**DATA EXCERPTS**:
(** The locks taken, the actions on them and whether a snapshot is needed. *)
Definition PrepareDocWriteOperation (DecodePrefixLengths : bytes → outcome (list nat))
    (result : nat → bool) (tb : SharedLockManager.table) (isolation_level : IsolationLevel)
    (operation_kind : OperationKind) (row_mark_type : RowMarkType) (transactional_table : bool)
    (ops : list DocOperation) (read_pairs : list (IntentStrength * bytes))
    : outcome (LockBatch.t * list SharedLockManager.action * SharedLockManager.table * bool) :=
  let! (batch, need_read_snapshot) := DetermineKeysToLock DecodePrefixLengths isolation_level
    operation_kind row_mark_type transactional_table ops read_pairs in
  if bool_decide (batch = []) then Err Corruption
  else
    let '(lock_batch, acts, tb) := LockBatch.LockBatch result tb (FilterKeysToLock batch) in
    match LockBatch.status lock_batch with
    | Some c => Err c
    | None => Ok (lock_batch, acts, tb, need_read_snapshot)
    end.

(** *** Group ends *)

(** On a key that starts with something else the loop stops inside it. *)
Lemma strip_group_ends_spec k size b :
  (0 < size ≤ length k)%nat → byte_at k 0 = Ok b → b ≠ ValueType.kGroupEnd →
  ∃ n, strip_group_ends k size = Ok n ∧ (0 < n ≤ size)%nat ∧
    last (take n k) ≠ Some (ValueType.code ValueType.kGroupEnd) ∧
    take size k = take n k ++ replicate (size - n) (ValueType.code ValueType.kGroupEnd).
Proof.
  intros Hs Hb0 Hb. induction size as [|size IH]; [lia|]. cbn [strip_group_ends].
  destruct (lookup_lt_is_Some_2 k size) as [c Hc]; [lia|]. unfold byte_at at 1. rewrite Hc. cbn [obind].
  pose proof (take_S_r k size c Hc) as Ht.
  destruct (Z.eqb_spec c ValueType.kGroupEnd) as [->|Hne].
  - destruct (decide (size = 0)%nat) as [->|Hs0].
    { unfold byte_at in Hb0. rewrite Hc in Hb0. by injection Hb0. }
    destruct IH as (n & -> & Hn & Hl & E); [lia|]. exists n. split_and!; [done|lia..|done|].
    rewrite Ht, E. replace (S size - n)%nat with (S (size - n)) by lia.
    by rewrite replicate_S_end, app_assoc.
  - exists (S size). split_and!; [done|lia|lia| |].
    + rewrite Ht, last_snoc. congruence.
    + by rewrite Nat.sub_diag, app_nil_r.
Qed.

(** *** Sorting and merging *)

Definition key_lt (a b : LockBatchEntry) : Prop := bytes_compare (key a) (key b) = Lt.

#[export] Instance key_le_trans : Transitive key_le.
Proof.
  intros a b c. unfold key_le. intros Hab Hbc Hac.
  apply (bytes_compare_lt_irrefl (key c)).
  assert (bytes_compare (key c) (key a) = Lt) as Hca by (by rewrite bytes_compare_antisym, Hac).
  destruct (bytes_compare (key a) (key b)) eqn:E1; [|..|done].
  - apply bytes_compare_eq in E1. rewrite E1 in Hca. by rewrite bytes_compare_antisym, Hca in Hbc.
  - pose proof (bytes_compare_lt_trans _ _ _ Hca E1) as H. by rewrite bytes_compare_antisym, H in Hbc.
Qed.

#[export] Instance key_le_total : Total key_le.
Proof.
  intros a b. unfold key_le. rewrite (bytes_compare_antisym (key a)).
  destruct (bytes_compare (key a) (key b)); auto.
Qed.

(** The union of the types a list of entries asks for on a key. *)
Definition types_at (k : bytes) (l : list LockBatchEntry) : IntentTypeSet.t :=
  foldr (λ e acc, if bool_decide (key e = k) then IntentTypeSet.or_ (intent_types e) acc else acc) 0 l.

Lemma types_at_perm k l l' : l ≡ₚ l' → types_at k l = types_at k l'.
Proof.
  induction 1 as [|x l l' _ IH|x y l|l l' l'' _ IH _ IH']; [done| | |congruence]; cbn.
  { unfold types_at in IH. by rewrite IH. }
  unfold IntentTypeSet.or_. repeat case_bool_decide; try done.
  by rewrite !Z.lor_assoc, (Z.lor_comm (intent_types y)).
Qed.

Lemma types_at_none k l : (∀ e, e ∈ l → key e ≠ k) → types_at k l = 0.
Proof.
  induction l as [|e l IH]; intros H; [done|]. cbn. rewrite bool_decide_false by (apply H; left).
  apply IH. intros e' He. apply H. by right.
Qed.

Lemma merge_equal_spec w rest :
  StronglySorted key_le (w :: rest) →
  StronglySorted key_lt (merge_equal w rest) ∧
  (∀ k, k ∈ (key <$> merge_equal w rest) ↔ k ∈ (key <$> w :: rest)) ∧
  (∀ k, types_at k (merge_equal w rest) = types_at k (w :: rest)).
Proof.
  revert w. induction rest as [|it rest IH]; intros w Hs; cbn [merge_equal].
  { split_and!; [by repeat constructor|done..]. }
  apply StronglySorted_inv in Hs as [Hs Hw]. apply Forall_cons in Hw as [Hwi Hwr].
  pose proof (StronglySorted_inv Hs) as [Hr Hi]. case_bool_decide as Ek.
  - set (w' := mk_entry _ _ _). destruct (IH w') as (H1 & H2 & H3).
    { by constructor. }
    split_and!; [done|..]; intros k.
    + rewrite H2. cbn. rewrite !elem_of_cons. rewrite Ek. tauto.
    + rewrite H3. cbn. unfold IntentTypeSet.or_. rewrite Ek. case_bool_decide; [|done]. by rewrite Z.lor_assoc.
  - destruct (IH it Hs) as (H1 & H2 & H3).
    assert (bytes_compare (key w) (key it) = Lt) as Hlt.
    { unfold key_le in Hwi. destruct (bytes_compare (key w) (key it)) eqn:E; [|done..].
      by apply bytes_compare_eq in E. }
    split_and!.
    + constructor; [done|]. apply Forall_forall. intros e He. unfold key_lt.
      assert (key e ∈ (key <$> it :: rest)) as Hin by (apply H2; by apply list_elem_of_fmap_2).
      apply elem_of_cons in Hin as [->|(e' & -> & He')%list_elem_of_fmap]; [done|].
      rewrite Forall_forall in Hi. specialize (Hi e' He'). unfold key_le in Hi.
      destruct (bytes_compare (key it) (key e')) eqn:E; [|by eapply bytes_compare_lt_trans|done].
      apply bytes_compare_eq in E. by rewrite <- E.
    + intros k. cbn in H2 |- *. rewrite !elem_of_cons, H2, elem_of_cons. done.
    + intros k. specialize (H3 k). unfold types_at in *. cbn in H3 |- *. by rewrite H3.
Qed.

Lemma filter_keys_spec l :
  StronglySorted key_lt (FilterKeysToLock l) ∧
  (∀ k, k ∈ (key <$> FilterKeysToLock l) ↔ k ∈ (key <$> l)) ∧
  (∀ k, types_at k (FilterKeysToLock l) = types_at k l).
Proof.
  unfold FilterKeysToLock. pose proof (merge_sort_Permutation key_le l) as Hp.
  pose proof (StronglySorted_merge_sort key_le l) as Hs.
  destruct (merge_sort key_le l) as [|w rest] eqn:E.
  - apply Permutation_nil in Hp as ->. by repeat constructor.
  - destruct (merge_equal_spec w rest Hs) as (H1 & H2 & H3). split_and!; [done|..]; intros k.
    + rewrite H2. by rewrite Hp.
    + rewrite H3. by apply types_at_perm.
Qed.

(** In a list with distinct keys the union is the entry's own set. *)
Lemma types_at_sorted l e : StronglySorted key_lt l → e ∈ l → types_at (key e) l = intent_types e.
Proof.
  induction 1 as [|x l Hs IH Hx]; [by intros ?%not_elem_of_nil|]. rewrite Forall_forall in Hx.
  intros [->|He]%elem_of_cons; cbn.
  - rewrite bool_decide_true by done. fold (types_at (key x) l).
    rewrite types_at_none; [apply Z.lor_0_r|].
    intros e' He' Ek. specialize (Hx e' He'). unfold key_lt in Hx. rewrite Ek in Hx.
    by apply bytes_compare_lt_irrefl in Hx.
  - rewrite bool_decide_false; [by apply IH|]. intros Ek. specialize (Hx e He).
    unfold key_lt in Hx. rewrite Ek in Hx. by apply bytes_compare_lt_irrefl in Hx.
Qed.

End KeysToLock.

(** ** Properties *)

Module LockBatchProperties.
Import SharedLockManager LockBatch KeysToLock.

Lemma reach_shares tb out k e k' e' :
  reach tb out → (k, e) ∈ out → (k', e') ∈ out → k = k' ↔ e = e'.
Proof.
  intros [[Hl Hi _ _ _ _] _]%reach_tinv H1%Hl H2%Hl. split; [intros <-; congruence|].
  intros <-. by eapply Hi.
Qed.

Lemma reach_quiet tb : reach tb [] → locks_ tb = ∅ ∧ Forall (eq 0) (lock_entries_ tb).
Proof.
  intros [[Hl _ Hr _ _ _] _]%reach_tinv. split.
  - apply map_empty. intros k. destruct (locks_ tb !! k) as [e|] eqn:E; [|done].
    by apply Hl, not_elem_of_nil in E.
  - apply Forall_lookup. intros e r Hlk. by apply Hr in Hlk.
Qed.

(** [Lock] takes every lock of the batch or none. *)
Lemma Lock_spec result tb out entries ok acts tb' batch :
  reach tb out → Z.of_nat (length out) + Z.of_nat (length entries) < 2 ^ 64 →
  Lock result tb entries = (ok, acts, tb', batch) →
  (key <$> batch) = (key <$> entries) ∧ (intent_types <$> batch) = (intent_types <$> entries) ∧
  if (ok : bool) then reach tb' (pairs batch ++ out) ∧ acts = lock_all batch
  else reach tb' out ∧ ∃ n, (n < length batch)%nat ∧ result n = false ∧
    acts = lock_all (take n batch) ++ unlock_all (take n batch).
Proof.
  intros Hr Hl E. unfold Lock in E. destruct (Reserve tb entries) as [tb1 b1] eqn:E1.
  destruct (reach_tinv tb out Hr) as [Ht _].
  destruct (Reserve_tinv _ _ _ _ _ Ht Hl E1) as (_ & Hk & Hty).
  assert (reach tb1 (pairs b1 ++ out)) as Hr1.
  { eapply reach_reserve; [done..|]. rewrite length_app. unfold pairs.
    rewrite length_fmap, (Reserve_length _ _ _ _ E1). lia. }
  pose proof (lock_loop_spec result [] b1) as Hloop.
  destruct (lock_loop result [] b1) as [[] acts1]; injection E as <- <- <- <-.
  - by split_and!.
  - split_and!; [done..| |by destruct Hloop as (n & ? & ? & ->); eauto].
    by eapply reach_cleanup.
Qed.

**AIM OF THE EXERCISE**: Each line from the top of the records through the one with "(** *** Sorting and merging *)" should be returned exactly. Leave out everything else.

**RESPONSE**:
(** The locks taken, the actions on them and whether a snapshot is needed. *)
Definition PrepareDocWriteOperation (DecodePrefixLengths : bytes → outcome (list nat))
    (result : nat → bool) (tb : SharedLockManager.table) (isolation_level : IsolationLevel)
    (operation_kind : OperationKind) (row_mark_type : RowMarkType) (transactional_table : bool)
    (ops : list DocOperation) (read_pairs : list (IntentStrength * bytes))
    : outcome (LockBatch.t * list SharedLockManager.action * SharedLockManager.table * bool) :=
  let! (batch, need_read_snapshot) := DetermineKeysToLock DecodePrefixLengths isolation_level
    operation_kind row_mark_type transactional_table ops read_pairs in
  if bool_decide (batch = []) then Err Corruption
  else
    let '(lock_batch, acts, tb) := LockBatch.LockBatch result tb (FilterKeysToLock batch) in
    match LockBatch.status lock_batch with
    | Some c => Err c
    | None => Ok (lock_batch, acts, tb, need_read_snapshot)
    end.

(** *** Group ends *)

(** On a key that starts with something else the loop stops inside it. *)
Lemma strip_group_ends_spec k size b :
  (0 < size ≤ length k)%nat → byte_at k 0 = Ok b → b ≠ ValueType.kGroupEnd →
  ∃ n, strip_group_ends k size = Ok n ∧ (0 < n ≤ size)%nat ∧
    last (take n k) ≠ Some (ValueType.code ValueType.kGroupEnd) ∧
    take size k = take n k ++ replicate (size - n) (ValueType.code ValueType.kGroupEnd).
Proof.
  intros Hs Hb0 Hb. induction size as [|size IH]; [lia|]. cbn [strip_group_ends].
  destruct (lookup_lt_is_Some_2 k size) as [c Hc]; [lia|]. unfold byte_at at 1. rewrite Hc. cbn [obind].
  pose proof (take_S_r k size c Hc) as Ht.
  destruct (Z.eqb_spec c ValueType.kGroupEnd) as [->|Hne].
  - destruct (decide (size = 0)%nat) as [->|Hs0].
    { unfold byte_at in Hb0. rewrite Hc in Hb0. by injection Hb0. }
    destruct IH as (n & -> & Hn & Hl & E); [lia|]. exists n. split_and!; [done|lia..|done|].
    rewrite Ht, E. replace (S size - n)%nat with (S (size - n)) by lia.
    by rewrite replicate_S_end, app_assoc.
  - exists (S size). split_and!; [done|lia|lia| |].
    + rewrite Ht, last_snoc. congruence.
    + by rewrite Nat.sub_diag, app_nil_r.
Qed.

(** *** Sorting and merging *)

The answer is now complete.